HOJ創設時にドという男の子がいました。背中が大きく曲がっていて背丈が同世代の半分くらいしかなく、
耳もほとんど聞こえないという重度の障害を抱えていましたが、意志が強く、自立心の強い子でした。
学校という文化にどうしてもなじめなかったので、ほどなくしてHOJは出ていくことになりましたが、
その後も持ち前の性格で、強くサバイブしていました。
会話もほとんどできず、見るからに障害者、というドを雇ってくれるところはどこにもありません。
そのことを誰よりも自覚しているドは、自分のスキルを磨き、自分の才覚で生きていくことを選びました。
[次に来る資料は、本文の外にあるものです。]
(** * Navigation session of mapa-rora-bets: a shallow embedding of src/App.tsx

    src/App.tsx holds two variants of the application component.  The first
    (lines 2-469) has no cache and records a track point on every location
    update while navigating; it is embedded as [AppV1].  The second (lines
    471-1107) adds the module-level [searchCache], the displacement filter of
    [handleLocationUpdate] and the arrival time of [fetchStreetRoute]; it is
    embedded as [AppV2].

    React state is one record per variant; a handler is a function on that
    record that performs the handler's [setX] calls in source order.  An
    [await] splits a handler in two: the part before it, which leaves a
    continuation in [inflight], and the part after it, run by [settle] when
    the awaited reply arrives.  Replies can be settled in any order.

    Numbers are IEEE binary64 ([PrimFloat.float]), as in JavaScript.
    [speakStatus] (src/services/geminiService.ts) only plays audio: it
    writes no state cell and no handler waits for a result of it that it
    then uses, so its calls are left out. *)

From Stdlib Require Import ZArith List String Ascii Bool Lia.
From Stdlib Require Import Floats.PrimFloat Floats.FloatOps Floats.SpecFloat.
From Stdlib Require Import Uint63 DecimalString.
From Stdlib Require Floats.FloatAxioms DecimalFacts DecimalPos DecimalN.
From stdpp Require Import base option list strings gmap sorting.

#[local] Set Warnings "-inexact-float,-register-all".
#[local] Open Scope Z_scope.

(* ===================================================================== *)
(** ** The JavaScript platform: values, numbers, formatting             *)
(* ===================================================================== *)

Module JS.

(** A value as [JSON.parse] or a property read can produce it.  An object
    is the list of its own enumerable properties in insertion order. *)
Inductive JsValue : Type :=
| JUndefined
| JNull
| JBool (b : bool)
| JNum (x : float)
| JStr (s : string)
| JArr (items : list JsValue)
| JObj (fields : list (string * JsValue)).

Definition JsObject : Type := list (string * JsValue).

(** [o[k]] for an own property, [undefined] when there is none. *)
Fixpoint obj_get (k : string) (o : JsObject) : JsValue :=
  match o with
  | [] => JUndefined
  | (k', v) :: rest => if String.eqb k k' then v else obj_get k rest
  end.

(** [{ ...o, k: v }]: an existing key keeps its position and takes the
    new value, a new key goes last. *)
Fixpoint obj_set (k : string) (v : JsValue) (o : JsObject) : JsObject :=
  match o with
  | [] => [(k, v)]
  | (k', v') :: rest =>
      if String.eqb k k' then (k, v) :: rest else (k', v') :: obj_set k v rest
  end.

(** Completion of an evaluation: a value, or an exception on its way up. *)
Inductive Completion (A : Type) : Type :=
| Normal (a : A)
| Throw.
Arguments Normal {A} a.
Arguments Throw {A}.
人通りの多いところでの靴磨きから始まり、靴修理、傘や鞄の修理、扇風機の修理と
できることを少しずつ広げていきながら、着実に「自分の生活」を築いてきました。
ここ数年は、自転車に乗って町中で修理の仕事を引き受けつつ、廃品回収もしてお金を稼いでいました。
ですが、新型コロナでいろいろなことが規制されるようになり、これまでのような働き方ができなくなりました。
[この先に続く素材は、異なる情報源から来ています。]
Lemma str_lt_trans a b c :
  str_lt a b = true -> str_lt b c = true -> str_lt a c = true.
Proof.
  revert b c. induction a as [|x a IH]; intros [|y b] [|z c];
    cbn [str_lt]; try discriminate; try reflexivity.
  destruct (N.ltb_spec x y), (N.ltb_spec y x), (N.ltb_spec y z),
    (N.ltb_spec z y), (N.ltb_spec x z), (N.ltb_spec z x);
    try discriminate; try reflexivity; try lia.
  apply IH.
Qed.

Lemma str_lt_total a b :
  str_lt a b = false -> str_lt b a = false -> a = b.
Proof.
  revert b. induction a as [|x a IH]; intros [|y b];
    cbn [str_lt]; try discriminate; try reflexivity.
  destruct (N.ltb_spec x y), (N.ltb_spec y x); try discriminate; try lia.
  intros H1 H2. assert (x = y) by lia. subst y.
  f_equal. apply IH; assumption.
Qed.

(** ** Sorting the items of a dict *)

Section SortingFacts.
Context {V : Type}.
Implicit Types (x y : key * V) (l : list (key * V)).

Lemma insert_item_perm x l l' :
  insert_item x l = Return l' -> Permutation (x :: l) l'.
Proof.
  revert l'. induction l as [|y l IH]; intros l'; cbn [insert_item].
  - intros E. inversion E. apply Permutation_refl.
  - destruct (key_lt (fst y) (fst x)) as [[|]|e]; cbn [bind];
      try discriminate.
    + destruct (insert_item x l) as [r|e]; cbn [bind]; try discriminate.
      intros E. inversion E. subst l'.
      eapply perm_trans; [apply perm_swap |].
      apply perm_skip. apply IH. reflexivity.
    + intros E. inversion E. apply Permutation_refl.
Qed.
あまり耳の聞こえないドは人の口の動きが意思疎通の重要なポイントなんですが、
みんながマスクをしている状況下では、値段の交渉や注文の受付もままなりません。
兄のチョイ、妹のピンピンは定職があるので、生活ができないというわけではないんですが、
自立心の強いドは、兄弟の世話になるというのが耐えられないようで、「HOJで仕事はないか」と言ってきました。
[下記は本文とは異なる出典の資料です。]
(* ===== verification/_CoqProject ===== *)
-Q . S2P
Prelude.v
Bits.v
Bytes.v
Hash.v
Csum.v
Crc32c.v
DList.v
Hmap.v
Hindex.v
Ofpbuf.v
Packets.v
PacketsFacts.v
PacketsProps.v
Flow.v
FlowFacts.v
FlowProps.v
FlowCompose.v
FlowRoundtrip.v
Miniflow.v
MiniflowFacts.v
MiniflowProps.v
MatchSet.v
MetaFlow.v
MatchFacts.v
MetaProps.v
Tag.v
Trie.v
TrieFacts.v
TrieProps.v
Classifier.v
ClsFacts.v
ClsRep.v
ClsLookup.v
ClsTables.v
ClsRules.v
ClsParts.v
ClsUpdate.v
ClsRemove.v
ClsInit.v
ClsHistory.v
ClsProps.v
Sfa.v
SfaTables.v
SfaWire.v
SfaMatch.v
SfaXlate.v
SfaProps.v
Instructions.v
InstructionsProps.v
TokenBucket.v
Reconnect.v
Heap.v
Byteq.v
StrMap.v
MacLearning.v
Stp.v
StpFacts.v
StpInv.v
StpNet.v
StpProps.v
ちょうどウラワビーチの使っていなかったエリアを開墾して畑にするプロジェクトを始めたところですし、
チョコ兄さんのカカオ農園も草の伸び方がすごいらしく、人手不足とのこと。これはまさに渡りに船です。
HOJに戻ってきて、畑仕事などを手伝いながら暮らすことになりましたよ。おかえり、ド!